The hits just kept on getting made and re-made: Rush Hour in the Netherlands reissued the back catalogue of Anthony "Shake" Shakir, Frictionalism 1994-2009, Rick Wilhite Presents Vibes New and Rare Music (featuring Kyle Hall, the Godson, Urban Tribe, Theo Parrish and Marcellus Pittman) and Early Works by Recloose — who is now based in New Zealand, in case you're wondering.

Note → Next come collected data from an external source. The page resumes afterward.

Lemma queue_wf_put cap q w r r' : queue_wf cap q -> workers q !! w = Some r -> ring_wf cap r' ->
  exists q', put_ring q w r' = Some q' /\ queue_wf cap q' /\
    abs q' = Spec (<[w := contents r']> (queues (abs q))) (cursor_ (abs q)) /\ num_workers q' = num_workers q /\
    dequeue_idx q' = dequeue_idx q /\ destroy_payload q' = destroy_payload q /\ workers q' = <[w := r']> (workers q).
Proof.
  intros H Hw Hr. assert (Hlt : (w < length (workers q))%nat) by by eapply lookup_lt_Some.
  unfold put_ring. rewrite wr_lt by done. cbn. eexists. split; [done|].
  split; [|split; [|done]].
  - destruct H as [H1 H2 H3 H4]. split; cbn; rewrite ?length_insert; [done..|]. by apply Forall_insert.
  - unfold abs. cbn. by rewrite list_fmap_insert.
Qed.

Lemma enqueue_refines cap q w d s rl : queue_wf cap q ->
  exists q' v, enqueue q w d s rl = Some (q', v) /\ queue_wf cap q' /\
    num_workers q' = num_workers q /\ destroy_payload q' = destroy_payload q /\
    (abs q', v) = spec_enqueue cap (abs q) w (Msg d s (Z.of_nat w) rl 0 0 0).
Proof.
  intros H. unfold enqueue, spec_enqueue. pose proof (q_num _ _ H) as Hn. rewrite abs_lookup.
  destruct (Z.leb_spec (num_workers q) (Z.of_nat w)) as [Hw|Hw].
  { exists q, (-1). rewrite (lookup_ge_None_2 (workers q)) by lia. done. }
  destruct (lookup_lt_is_Some_2 (workers q) w) as [r Hr]; [lia|]. rewrite Hr. cbn [mbind option_bind fmap option_map option_fmap].
  destruct (ring_at _ _ _ _ H Hr) as (Hc & sent & got & Hok).
  pose proof (enqueue_alone_ok _ _ _ (Msg d s (Z.of_nat w) rl 0 0 0) Hok) as He. rewrite Hc in He.
  destruct (Z.ltb_spec (Z.of_nat (length (contents r))) cap).
  - destruct He as (r' & -> & Hc' & Hok'). cbn [mbind option_bind].
    destruct (queue_wf_put cap q w r r') as (q' & -> & Hwf & Habs & Hnw & _ & Hdp & _); [done..| |].
    { split; [done|by eexists _, _]. }
    cbn [mbind option_bind]. eexists _, _. split; [done|]. split; [done|]. split; [done|]. split; [done|].
    rewrite Habs, (contents_send r r' sent got (Msg d s (Z.of_nat w) rl 0 0 0)); done.
  - rewrite He. cbn [mbind option_bind].
    unfold put_ring. rewrite wr_lt by lia. cbn. rewrite list_insert_id by done. exists q, (-1).
    destruct q. done.
Qed.

(** The indices the scan visits. *)
Lemma scan_index cap q i : queue_wf cap q -> 0 <= i < num_workers q ->
  let idx := u32 (dequeue_idx q + i) mod num_workers q in
  idx = Z.of_nat ((cursor_ (abs q) + Z.to_nat i) mod length (queues (abs q)))%nat /\
  (Z.to_nat idx < length (workers q))%nat.
Proof.
  intros H Hi. pose proof (q_num _ _ H). pose proof (q_u32 _ _ H). pose proof (q_idx _ _ H). cbv zeta.
  rewrite u32_small by mi. cbn. rewrite length_fmap, Nat2Z.inj_mod, Nat2Z.inj_add, !Z2Nat.id by lia.
  rewrite <- H0. split; [done|]. pose proof (Z.mod_pos_bound (dequeue_idx q + i) (num_workers q) ltac:(lia)). lia.
Qed.

Lemma list_find_cons_false {A} (P : A -> Prop) `{forall x, Decision (P x)} x l :
  ~ P x -> snd <$> list_find P (x :: l) = snd <$> list_find P l.
Proof. intros Hx. cbn. rewrite decide_False by done. by destruct (list_find P l) as [[? ?]|]. Qed.

Definition scan_from (s : spec) (n i : nat) : option nat :=
  snd <$> list_find (fun w => queues s !! w <> Some [])
    ((fun i => (cursor_ s + i) mod length (queues s))%nat <$> seq i n).

Lemma dequeue_loop_refines cap q n i : queue_wf cap q -> (n + i = length (workers q))%nat ->
  exists q' out, dequeue_loop n q (Z.of_nat i) = Some (q', out) /\ queue_wf cap q' /\
    num_workers q' = num_workers q /\ destroy_payload q' = destroy_payload q /\
    (abs q', out) =
      match scan_from (abs q) n i with
      | None => (abs q, None)
      | Some w =>
          match queues (abs q) !! w with
          | Some (m :: l) => (Spec (<[w := l]> (queues (abs q))) ((w + 1) mod length (queues (abs q))), Some m)
          | _ => (abs q, None)
          end
      end.
Proof.
  intros H. pose proof (q_num _ _ H) as Hn. pose proof (q_u32 _ _ H) as Hu.
  revert i. induction n as [|n IH]; intros i Hi; cbn [dequeue_loop].
  { by exists q, None. }
  destruct (scan_index cap q (Z.of_nat i) H ltac:(lia)) as [Hidx Hlt]. cbv zeta in Hidx, Hlt.
  rewrite Nat2Z.id in Hidx. rewrite Hidx in Hlt |- *. rewrite Nat2Z.id in Hlt |- *.
  unfold scan_from. cbn [seq fmap list_fmap].
  set (w := ((cursor_ (abs q) + i) mod length (queues (abs q)))%nat) in *.
  destruct (lookup_lt_is_Some_2 (workers q) w Hlt) as [r Hr]. rewrite Hr. cbn [mbind option_bind].
  destruct (ring_at _ _ _ _ H Hr) as (Hc & sent & got & Hok).
  pose proof (dequeue_alone_ok _ _ _ Hok) as Hd.
  destruct (contents r) as [|m l] eqn:Hcon.
  - rewrite Hd. cbn [mbind option_bind]. unfold put_ring. rewrite wr_lt by done. cbn [mbind option_bind].
    rewrite list_insert_id by done. replace (Q _ _ _ _) with q by by destruct q.
    assert (Hu1 : u32 (Z.of_nat i + 1) = Z.of_nat (S i)) by (rewrite u32_small by mi; lia). rewrite Hu1.
    rewrite list_find_cons_false; [apply IH; lia|]. intros Hne. apply Hne.
    rewrite abs_lookup, Hr. cbn. by rewrite Hcon.
  - destruct Hd as (r' & -> & Hc' & Hok'). cbn [mbind option_bind].
    destruct (queue_wf_put cap q w r r') as (q' & -> & Hwf & Habs & Hnw & Hdi & Hdp & Hws); [done..| |].
    { split; [congruence|by eexists _, _]. }
    cbn [mbind option_bind]. eexists _, _. split; [done|].
    assert (Hix : u32 (Z.of_nat w + 1) mod num_workers q' = Z.of_nat ((w + 1) mod length (queues (abs q)))).
    { rewrite u32_small by mi. cbn. rewrite length_fmap, Nat2Z.inj_mod, Nat2Z.inj_add, Hnw, <- Hn. done. }
    rewrite Hix. assert (Hq : queues (abs q) !! w = Some (m :: l)) by (rewrite abs_lookup, Hr; cbn; by rewrite Hcon).
    cbn [list_find]. rewrite decide_True by (rewrite Hq; done). cbn [fmap option_fmap option_map snd]. rewrite Hq.
    split; [|split; [done|split; [done|]]].
    + destruct Hwf. split; try done. cbn. rewrite Hnw in *. cbn. rewrite length_fmap.
      pose proof (Nat.mod_upper_bound (w + 1) (length (workers q)) ltac:(lia)). lia.
    + unfold abs at 1. cbn. rewrite Nat2Z.id. f_equal. f_equal.
      assert (Hqs : contents <$> workers q' = <[w := contents r']> (queues (abs q))).
      { change (contents <$> workers q') with (queues (abs q')). by rewrite Habs. }
      rewrite Hqs. f_equal. eapply contents_take; [exact Hok|exact Hok'|exact Hcon].
Qed.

Detroit-based Fit released three 12s: one each by Pittman and Shakir, another by IAMTHATIAM (Jamal Moss of Hieroglyphic Being); and London's Third Ear continued to push its 4/4 beatdown agenda with EP releases by Kyle Hall ("Must See"); Mike Huckaby/Rick Wilhite/Rick Wade/Norm Talley ("The Defenders of the Deep House World") and Pirahnahead's great "NGTV NRG Stage 1."
The year will also be remembered for the passing of Aaron-Carl, whose restless spirit remains embedded in all we do. May walls everywhere shake in his memory. Groove on, Detroit.